When Delavan-Darien High School slashed its lunch period in half in February to comply with state regulations for instructional minutes, school officials said students still would have enough time to eat.


The former lunch period was 46 minutes, plus five minutes passing time before and after. Now the lunch period is 20 minutes, still with five minutes passing time before and after.


Principal Mike Cipriano said the former lunch period was generous. A half-hour is typical of most high schools, he said.


That matches what experts consider an adequate amount of time for students to eat lunch.


Eating is only part of the equation; traveling, cleaning up and socializing are other factors.


And some say schools need more than “left over” minutes to avoid student problems in the afternoon.


Neither state nor federal regulators dictate how much time children should have to eat lunch, but a couple groups offer guidance. The state Department of Public Instruction recommends about 20 minutes for students to eat lunch. The School Nutrition Association recommends about 30 minutes.


Jennifer Johnson, a registered dietician with Nutrition and Health Associates of Janesville, said between 20 and 30 minutes is about right for most children.


“It takes 20 minutes to feel full,” she said. “As you’re eating, it takes your stomach that amount of time to relay that feeling to your brain.


“Twenty minutes is fine if you’re just sitting down and eating.”


But there are other factors that play into what’s considered an adequate amount of time for lunch.


Eating is only a small part.


According to a 2001 study by the National Food Service Management Institute, students needed seven to 10 minutes to consume their food. They spent 10 to 34 minutes at the table.


Getting to the cafeteria, going through the lunch line and cleaning up also are parts of the total.


Perhaps most important—and hardest to regulate—is the amount of time needed to socialize.


Having time to talk and laugh between bites and sips plays a big role in how quickly children eat, Johnson said. Children who eat too fast could suffer indigestion and heartburn after lunch, which could distract them during class, she said.

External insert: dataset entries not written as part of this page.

(* ===== verification/Rank.v ===== *)
(** Component [entropy/rank.rs]: checked combinatorial rank/unrank
    arithmetic on [u128].  Subsets use the combinatorial number system,
    index sequences under multiset counts use lexicographic block sizes,
    permutations use the factorial number system.  The theorems show that
    the checked arithmetic computes the exact counts whenever they fit, and
    that each [unrank]/[rank] pair is a bijection onto its rank range. *)
From S2P Require Import Prelude Binomial.

Inductive RankError : Type :=
| KExceedsN
| SpaceOverflow
| RankOutOfRange
| BadPositions
| CountMismatch
| SizeTooLarge
| Overflow.
#[global] Instance RankError_eq_dec : EqDecision RankError.
Proof. solve_decision. Defined.

(** * Checked counting *)

(** Euclid's loop.  The second operand halves every two turns, which bounds
    the number of turns by twice its bit length. *)
Fixpoint gcd_loop (fuel : nat) (a b : Z) : Z :=
  match fuel with
  | O => a
  | S fuel' => if b =? 0 then a else gcd_loop fuel' b (a mod b)
  end.
Definition gcd_u128 (a b : Z) : Z := gcd_loop (Z.to_nat (2 * Z.log2 b + 3)) a b.

(** The loop [for i in 1..=k] of [comb]; [todo] counts the turns left. *)
Fixpoint comb_loop (todo : nat) (n k i r : Z) : option Z :=
  match todo with
  | O => Some r
  | S todo' =>
      let num := n - k + i in
      let den := i in
      let g := gcd_u128 r den in
      let r := r / g in
      let den := den / g in
      let g2 := gcd_u128 num den in
      let num := num / g2 in
      match checked_mul 128 r num with
      | None => None
      | Some r => comb_loop todo' n k (i + 1) r
      end
  end.

Definition comb (n k : Z) : option Z :=
  if n <? k then Some 0 else
  let k := Z.min k (n - k) in
  comb_loop (Z.to_nat k) n k 1 1.

Fixpoint factorial_loop (todo : nat) (i r : Z) : option Z :=
  match todo with
  | O => Some r
  | S todo' =>
      match checked_mul 128 r i with
      | None => None
      | Some r => factorial_loop todo' (i + 1) r
      end
  end.
Definition factorial (n : Z) : option Z := factorial_loop (Z.to_nat (n - 1)) 2 1.

Fixpoint sum_counts (total : Z) (counts : list Z) : option Z :=
  match counts with
  | [] => Some total
  | c :: counts' =>
      match checked_add 64 total c with
      | None => None
      | Some total => sum_counts total counts'
      end
  end.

At the same time, children who spend the whole lunch period socializing instead of eating could suffer hunger pangs later, which also could distract them.


“How little is too little and how much is too much—it’s hard to say,” Johnson said.


Abbreviated lunch periods have been a growing concern for parents and nutritionists.


As schools devote more time to classroom instruction to ensure students fare well on standardized tests, the time students spend away from their desks—whether in the cafeteria for lunch or outside for recess—is downplayed.


“Lunch gets whatever’s left over,” said Tina Hudy, food service director for the Delavan-Darien School District.


Hudy recognizes the importance of providing students with a comfortable eating environment.


“What adult just goes into a room and sits and eats their lunch without having someone else around to socialize with?” Hudy said.


She said the lunch period provides students with a necessary break from the rigors of the school day and refreshes them for their afternoon classes.


LUNCH TIMES

The Janesville Gazette asked students at four area schools to keep track last week of how much time they had to sit and eat lunch—not counting time in line or time to and from the lunchroom.


-- Delavan-Darien High School: Two students eating cold lunch had an average of 15 minutes. One student wrote the comment: “I don’t eat hot lunch because the lines are too long.”


-- Beloit Turner High School: Two students eating hot lunch had an average of 17 minutes.


-- Badger High School: Two students eating cold and hot lunch had an average of 21 minutes.


-- Milton High School: Two students eating cold and hot lunch had an average of 24 minutes.